***** Task data

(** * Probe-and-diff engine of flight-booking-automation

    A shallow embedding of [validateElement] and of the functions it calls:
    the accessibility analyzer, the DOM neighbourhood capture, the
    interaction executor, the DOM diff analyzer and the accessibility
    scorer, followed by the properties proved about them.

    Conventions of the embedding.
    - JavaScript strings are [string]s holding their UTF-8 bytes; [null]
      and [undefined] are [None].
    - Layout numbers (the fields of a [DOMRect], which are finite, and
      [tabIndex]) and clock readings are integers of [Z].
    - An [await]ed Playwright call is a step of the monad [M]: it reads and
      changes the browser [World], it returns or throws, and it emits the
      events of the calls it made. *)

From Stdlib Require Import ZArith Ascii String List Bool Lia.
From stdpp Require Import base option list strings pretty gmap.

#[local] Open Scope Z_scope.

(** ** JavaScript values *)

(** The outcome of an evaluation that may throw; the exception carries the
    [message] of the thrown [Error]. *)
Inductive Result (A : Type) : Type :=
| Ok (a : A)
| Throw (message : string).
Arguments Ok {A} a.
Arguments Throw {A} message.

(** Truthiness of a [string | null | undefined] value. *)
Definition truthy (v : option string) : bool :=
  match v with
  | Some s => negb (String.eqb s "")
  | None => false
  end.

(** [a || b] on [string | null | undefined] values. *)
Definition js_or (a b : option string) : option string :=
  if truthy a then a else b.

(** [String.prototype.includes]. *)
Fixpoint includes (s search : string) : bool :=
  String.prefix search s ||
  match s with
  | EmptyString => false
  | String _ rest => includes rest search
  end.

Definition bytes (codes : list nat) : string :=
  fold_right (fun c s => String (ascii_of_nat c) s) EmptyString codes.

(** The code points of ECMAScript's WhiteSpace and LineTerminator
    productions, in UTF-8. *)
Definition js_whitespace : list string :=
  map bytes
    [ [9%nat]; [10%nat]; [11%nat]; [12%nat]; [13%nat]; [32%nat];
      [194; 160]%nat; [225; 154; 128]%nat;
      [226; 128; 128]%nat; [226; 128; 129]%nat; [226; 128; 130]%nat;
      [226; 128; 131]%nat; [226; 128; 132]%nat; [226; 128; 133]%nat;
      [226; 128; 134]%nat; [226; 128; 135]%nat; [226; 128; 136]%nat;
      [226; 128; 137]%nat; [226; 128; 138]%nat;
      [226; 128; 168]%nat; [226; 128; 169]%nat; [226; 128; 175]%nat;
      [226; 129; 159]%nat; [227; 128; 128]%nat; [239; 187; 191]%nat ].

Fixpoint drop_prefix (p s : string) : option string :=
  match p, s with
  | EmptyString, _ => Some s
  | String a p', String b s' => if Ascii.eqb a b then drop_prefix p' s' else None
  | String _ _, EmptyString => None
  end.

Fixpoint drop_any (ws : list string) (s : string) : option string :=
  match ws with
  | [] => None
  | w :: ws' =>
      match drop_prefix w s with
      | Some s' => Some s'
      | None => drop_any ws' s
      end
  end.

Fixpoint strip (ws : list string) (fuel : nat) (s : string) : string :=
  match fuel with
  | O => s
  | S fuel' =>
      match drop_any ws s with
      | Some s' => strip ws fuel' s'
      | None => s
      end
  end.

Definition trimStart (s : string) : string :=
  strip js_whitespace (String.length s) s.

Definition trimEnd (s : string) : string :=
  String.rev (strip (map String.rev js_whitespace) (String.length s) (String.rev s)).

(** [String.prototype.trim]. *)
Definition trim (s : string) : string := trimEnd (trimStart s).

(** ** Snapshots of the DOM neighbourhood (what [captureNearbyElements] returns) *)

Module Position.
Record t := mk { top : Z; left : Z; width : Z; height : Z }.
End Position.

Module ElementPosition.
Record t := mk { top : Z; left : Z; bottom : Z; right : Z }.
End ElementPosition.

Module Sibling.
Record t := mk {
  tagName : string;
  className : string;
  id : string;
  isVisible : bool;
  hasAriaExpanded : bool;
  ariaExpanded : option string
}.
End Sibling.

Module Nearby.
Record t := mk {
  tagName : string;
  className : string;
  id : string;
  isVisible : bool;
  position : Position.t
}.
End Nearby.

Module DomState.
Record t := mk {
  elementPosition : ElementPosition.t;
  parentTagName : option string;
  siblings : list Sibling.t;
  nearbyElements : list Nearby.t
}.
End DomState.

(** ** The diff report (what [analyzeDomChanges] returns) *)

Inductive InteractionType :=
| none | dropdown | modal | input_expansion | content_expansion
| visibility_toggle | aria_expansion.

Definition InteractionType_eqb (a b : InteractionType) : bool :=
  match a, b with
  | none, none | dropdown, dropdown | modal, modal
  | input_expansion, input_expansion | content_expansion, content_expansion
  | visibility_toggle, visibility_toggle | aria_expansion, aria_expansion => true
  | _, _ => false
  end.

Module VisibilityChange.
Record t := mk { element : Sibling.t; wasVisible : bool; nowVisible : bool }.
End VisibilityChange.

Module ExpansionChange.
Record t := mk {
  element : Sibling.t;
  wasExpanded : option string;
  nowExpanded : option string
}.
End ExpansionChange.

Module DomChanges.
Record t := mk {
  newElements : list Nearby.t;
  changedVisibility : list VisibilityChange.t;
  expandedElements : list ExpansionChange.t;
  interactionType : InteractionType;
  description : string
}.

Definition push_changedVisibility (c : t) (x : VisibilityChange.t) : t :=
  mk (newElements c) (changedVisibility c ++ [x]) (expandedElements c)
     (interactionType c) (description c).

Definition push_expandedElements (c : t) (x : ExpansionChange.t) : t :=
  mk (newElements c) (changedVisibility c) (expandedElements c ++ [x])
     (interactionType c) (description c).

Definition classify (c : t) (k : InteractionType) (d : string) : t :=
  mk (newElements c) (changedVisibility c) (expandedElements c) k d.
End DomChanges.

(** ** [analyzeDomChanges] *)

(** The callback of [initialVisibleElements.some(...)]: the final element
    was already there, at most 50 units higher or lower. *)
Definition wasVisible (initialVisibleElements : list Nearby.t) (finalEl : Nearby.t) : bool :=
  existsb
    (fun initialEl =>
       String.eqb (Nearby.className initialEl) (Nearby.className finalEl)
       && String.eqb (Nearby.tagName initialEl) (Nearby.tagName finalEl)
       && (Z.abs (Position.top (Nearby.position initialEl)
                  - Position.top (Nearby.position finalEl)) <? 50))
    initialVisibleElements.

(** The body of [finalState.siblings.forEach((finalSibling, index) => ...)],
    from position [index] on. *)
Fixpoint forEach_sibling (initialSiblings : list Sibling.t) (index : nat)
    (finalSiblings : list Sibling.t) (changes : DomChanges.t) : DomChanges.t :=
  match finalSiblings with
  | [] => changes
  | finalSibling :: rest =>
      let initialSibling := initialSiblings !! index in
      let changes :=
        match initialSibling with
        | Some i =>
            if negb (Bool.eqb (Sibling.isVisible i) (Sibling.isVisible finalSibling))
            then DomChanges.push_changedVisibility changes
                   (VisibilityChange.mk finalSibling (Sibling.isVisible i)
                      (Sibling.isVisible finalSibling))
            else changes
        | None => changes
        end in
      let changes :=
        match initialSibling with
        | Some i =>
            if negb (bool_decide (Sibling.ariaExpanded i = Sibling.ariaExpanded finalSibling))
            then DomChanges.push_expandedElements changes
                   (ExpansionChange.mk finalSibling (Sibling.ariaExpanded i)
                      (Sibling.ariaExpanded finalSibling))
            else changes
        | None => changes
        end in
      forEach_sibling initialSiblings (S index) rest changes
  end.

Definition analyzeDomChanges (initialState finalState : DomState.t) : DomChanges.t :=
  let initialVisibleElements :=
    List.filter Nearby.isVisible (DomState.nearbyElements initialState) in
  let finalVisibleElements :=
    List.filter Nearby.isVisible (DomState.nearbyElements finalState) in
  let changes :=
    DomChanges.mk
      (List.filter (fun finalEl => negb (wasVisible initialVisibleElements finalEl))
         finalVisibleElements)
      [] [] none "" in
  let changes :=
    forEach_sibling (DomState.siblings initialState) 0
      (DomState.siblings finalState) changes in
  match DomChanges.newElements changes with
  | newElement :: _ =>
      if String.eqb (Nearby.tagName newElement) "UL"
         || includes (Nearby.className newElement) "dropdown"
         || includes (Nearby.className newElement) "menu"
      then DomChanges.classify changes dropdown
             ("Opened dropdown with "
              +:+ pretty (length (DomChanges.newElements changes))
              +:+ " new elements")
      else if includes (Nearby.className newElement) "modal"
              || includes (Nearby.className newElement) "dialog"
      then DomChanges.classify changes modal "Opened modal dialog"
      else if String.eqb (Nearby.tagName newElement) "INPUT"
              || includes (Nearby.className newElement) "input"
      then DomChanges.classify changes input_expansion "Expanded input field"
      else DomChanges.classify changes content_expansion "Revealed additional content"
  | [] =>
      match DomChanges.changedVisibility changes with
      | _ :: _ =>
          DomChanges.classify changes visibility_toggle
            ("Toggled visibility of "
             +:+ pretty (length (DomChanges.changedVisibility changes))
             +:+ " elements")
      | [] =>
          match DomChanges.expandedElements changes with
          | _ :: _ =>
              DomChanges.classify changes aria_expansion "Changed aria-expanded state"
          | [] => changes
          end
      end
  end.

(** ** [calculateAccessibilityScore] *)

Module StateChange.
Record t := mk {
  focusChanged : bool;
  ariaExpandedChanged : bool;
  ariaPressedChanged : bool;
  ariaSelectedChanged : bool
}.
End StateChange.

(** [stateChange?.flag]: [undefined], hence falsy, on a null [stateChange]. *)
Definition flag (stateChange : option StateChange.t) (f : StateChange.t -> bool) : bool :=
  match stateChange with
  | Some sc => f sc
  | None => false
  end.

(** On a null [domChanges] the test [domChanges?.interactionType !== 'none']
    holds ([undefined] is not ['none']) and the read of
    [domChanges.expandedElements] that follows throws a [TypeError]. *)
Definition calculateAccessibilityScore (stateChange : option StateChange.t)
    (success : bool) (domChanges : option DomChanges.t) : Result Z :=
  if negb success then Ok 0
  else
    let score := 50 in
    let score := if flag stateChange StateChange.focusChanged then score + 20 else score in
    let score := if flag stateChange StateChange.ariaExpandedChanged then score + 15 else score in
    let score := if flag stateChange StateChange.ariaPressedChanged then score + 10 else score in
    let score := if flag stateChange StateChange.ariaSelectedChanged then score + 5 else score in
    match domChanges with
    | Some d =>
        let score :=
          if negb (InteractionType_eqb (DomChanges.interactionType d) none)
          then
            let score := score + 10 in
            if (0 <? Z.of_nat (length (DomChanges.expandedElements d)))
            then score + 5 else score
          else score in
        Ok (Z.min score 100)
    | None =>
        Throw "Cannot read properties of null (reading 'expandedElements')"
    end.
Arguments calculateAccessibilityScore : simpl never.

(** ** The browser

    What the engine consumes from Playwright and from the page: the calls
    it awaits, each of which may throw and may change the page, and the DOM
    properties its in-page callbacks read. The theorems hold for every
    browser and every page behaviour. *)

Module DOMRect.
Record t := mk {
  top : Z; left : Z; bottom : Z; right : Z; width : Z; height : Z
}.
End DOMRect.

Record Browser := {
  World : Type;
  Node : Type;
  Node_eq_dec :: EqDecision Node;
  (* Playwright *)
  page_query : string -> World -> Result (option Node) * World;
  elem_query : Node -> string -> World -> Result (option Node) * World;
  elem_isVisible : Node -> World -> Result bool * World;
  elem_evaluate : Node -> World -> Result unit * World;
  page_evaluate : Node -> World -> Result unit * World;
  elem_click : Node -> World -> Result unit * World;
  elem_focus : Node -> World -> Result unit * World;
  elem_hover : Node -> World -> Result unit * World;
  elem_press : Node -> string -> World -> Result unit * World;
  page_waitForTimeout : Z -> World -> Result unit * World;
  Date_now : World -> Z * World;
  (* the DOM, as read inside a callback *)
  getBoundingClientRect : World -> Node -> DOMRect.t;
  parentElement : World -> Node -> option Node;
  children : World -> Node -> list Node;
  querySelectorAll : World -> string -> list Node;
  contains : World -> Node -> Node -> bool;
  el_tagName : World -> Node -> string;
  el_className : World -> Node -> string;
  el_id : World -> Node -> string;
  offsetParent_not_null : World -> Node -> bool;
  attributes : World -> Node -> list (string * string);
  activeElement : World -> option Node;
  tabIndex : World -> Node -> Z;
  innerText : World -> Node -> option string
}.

**********
***** Task data

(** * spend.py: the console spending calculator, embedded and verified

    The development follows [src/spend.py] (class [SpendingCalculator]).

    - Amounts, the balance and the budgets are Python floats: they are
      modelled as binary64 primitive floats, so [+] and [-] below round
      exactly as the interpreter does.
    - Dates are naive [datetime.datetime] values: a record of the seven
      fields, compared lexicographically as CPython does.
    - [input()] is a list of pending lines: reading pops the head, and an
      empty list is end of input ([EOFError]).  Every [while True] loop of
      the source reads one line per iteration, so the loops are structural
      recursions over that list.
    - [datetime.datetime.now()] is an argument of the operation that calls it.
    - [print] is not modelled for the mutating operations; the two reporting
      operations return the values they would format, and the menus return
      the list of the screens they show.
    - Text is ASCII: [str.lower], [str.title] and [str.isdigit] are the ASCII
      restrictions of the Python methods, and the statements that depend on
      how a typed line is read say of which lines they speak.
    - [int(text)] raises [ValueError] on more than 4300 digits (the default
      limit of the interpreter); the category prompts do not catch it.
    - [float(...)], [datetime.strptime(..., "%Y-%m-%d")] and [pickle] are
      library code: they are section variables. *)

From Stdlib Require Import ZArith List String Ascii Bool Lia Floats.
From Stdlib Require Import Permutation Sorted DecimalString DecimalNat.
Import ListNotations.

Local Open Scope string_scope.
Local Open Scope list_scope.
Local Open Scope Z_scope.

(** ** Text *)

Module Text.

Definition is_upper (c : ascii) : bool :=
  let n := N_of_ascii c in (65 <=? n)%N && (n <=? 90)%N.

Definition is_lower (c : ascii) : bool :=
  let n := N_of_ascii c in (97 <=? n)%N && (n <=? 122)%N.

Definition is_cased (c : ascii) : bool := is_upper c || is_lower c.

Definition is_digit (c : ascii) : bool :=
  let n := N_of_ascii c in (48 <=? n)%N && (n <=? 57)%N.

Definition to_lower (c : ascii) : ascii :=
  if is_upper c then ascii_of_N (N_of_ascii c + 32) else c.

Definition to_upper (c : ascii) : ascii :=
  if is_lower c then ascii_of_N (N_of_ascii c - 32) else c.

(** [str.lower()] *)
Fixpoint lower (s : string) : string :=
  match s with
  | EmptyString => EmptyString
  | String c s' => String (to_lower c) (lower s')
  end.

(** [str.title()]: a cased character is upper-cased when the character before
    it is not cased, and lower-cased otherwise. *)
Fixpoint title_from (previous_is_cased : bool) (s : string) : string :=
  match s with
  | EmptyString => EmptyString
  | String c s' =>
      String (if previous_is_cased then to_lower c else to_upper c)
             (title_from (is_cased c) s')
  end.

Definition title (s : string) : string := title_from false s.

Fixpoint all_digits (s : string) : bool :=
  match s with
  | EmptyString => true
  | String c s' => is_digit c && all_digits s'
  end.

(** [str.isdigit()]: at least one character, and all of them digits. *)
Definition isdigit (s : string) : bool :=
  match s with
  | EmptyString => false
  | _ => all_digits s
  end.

**********
***** Task data

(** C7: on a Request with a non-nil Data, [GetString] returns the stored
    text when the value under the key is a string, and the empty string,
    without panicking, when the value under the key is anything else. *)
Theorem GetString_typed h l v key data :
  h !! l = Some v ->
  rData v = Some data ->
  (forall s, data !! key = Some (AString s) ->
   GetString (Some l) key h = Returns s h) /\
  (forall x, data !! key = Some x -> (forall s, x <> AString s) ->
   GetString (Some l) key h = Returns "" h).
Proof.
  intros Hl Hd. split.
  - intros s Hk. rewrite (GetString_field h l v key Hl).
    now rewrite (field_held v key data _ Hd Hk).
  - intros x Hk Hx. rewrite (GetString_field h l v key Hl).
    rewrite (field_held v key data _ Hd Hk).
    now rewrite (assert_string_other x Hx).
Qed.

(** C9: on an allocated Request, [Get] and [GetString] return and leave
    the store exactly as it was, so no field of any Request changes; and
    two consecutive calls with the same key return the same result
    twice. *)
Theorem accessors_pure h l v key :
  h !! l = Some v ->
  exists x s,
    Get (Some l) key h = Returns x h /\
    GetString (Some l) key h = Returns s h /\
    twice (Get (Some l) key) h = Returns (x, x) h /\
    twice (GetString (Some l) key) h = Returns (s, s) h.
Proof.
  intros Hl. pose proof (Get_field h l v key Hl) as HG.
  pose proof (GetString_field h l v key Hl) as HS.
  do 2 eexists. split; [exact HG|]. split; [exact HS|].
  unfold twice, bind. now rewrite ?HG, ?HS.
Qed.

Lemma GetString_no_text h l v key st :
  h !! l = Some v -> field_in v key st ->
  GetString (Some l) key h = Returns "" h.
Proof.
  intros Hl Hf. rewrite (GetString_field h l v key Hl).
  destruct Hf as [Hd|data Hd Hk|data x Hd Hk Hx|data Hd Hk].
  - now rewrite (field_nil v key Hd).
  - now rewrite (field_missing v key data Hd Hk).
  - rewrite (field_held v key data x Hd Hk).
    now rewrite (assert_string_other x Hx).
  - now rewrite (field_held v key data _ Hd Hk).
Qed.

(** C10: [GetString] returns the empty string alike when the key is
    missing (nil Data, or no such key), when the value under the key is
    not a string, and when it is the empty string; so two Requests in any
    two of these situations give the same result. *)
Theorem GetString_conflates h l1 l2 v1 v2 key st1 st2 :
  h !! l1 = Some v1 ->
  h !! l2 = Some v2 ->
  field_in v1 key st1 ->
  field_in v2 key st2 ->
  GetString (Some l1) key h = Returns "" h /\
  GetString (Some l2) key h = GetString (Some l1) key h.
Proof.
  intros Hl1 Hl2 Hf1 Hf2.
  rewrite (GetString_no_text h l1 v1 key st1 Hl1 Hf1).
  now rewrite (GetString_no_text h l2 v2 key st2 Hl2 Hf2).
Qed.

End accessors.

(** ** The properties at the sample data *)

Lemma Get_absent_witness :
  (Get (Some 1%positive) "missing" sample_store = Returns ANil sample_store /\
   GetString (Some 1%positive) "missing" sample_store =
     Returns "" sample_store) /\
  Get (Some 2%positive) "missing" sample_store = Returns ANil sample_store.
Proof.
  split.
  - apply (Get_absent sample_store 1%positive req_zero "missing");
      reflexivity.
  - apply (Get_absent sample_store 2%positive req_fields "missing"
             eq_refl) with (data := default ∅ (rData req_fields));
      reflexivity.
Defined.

**********

- [Exercise prompt] All lines above from the line with "recursions over that list." through the line with "- [int(text)] raises", both included, are to be set down exactly, with nothing else.

- [Written reply]
      recursions over that list.
    - [datetime.datetime.now()] is an argument of the operation that calls it.
    - [print] is not modelled for the mutating operations; the two reporting
      operations return the values they would format, and the menus return
      the list of the screens they show.
    - Text is ASCII: [str.lower], [str.title] and [str.isdigit] are the ASCII
      restrictions of the Python methods, and the statements that depend on
      how a typed line is read say of which lines they speak.
    - [int(text)] raises [ValueError] on more than 4300 digits (the default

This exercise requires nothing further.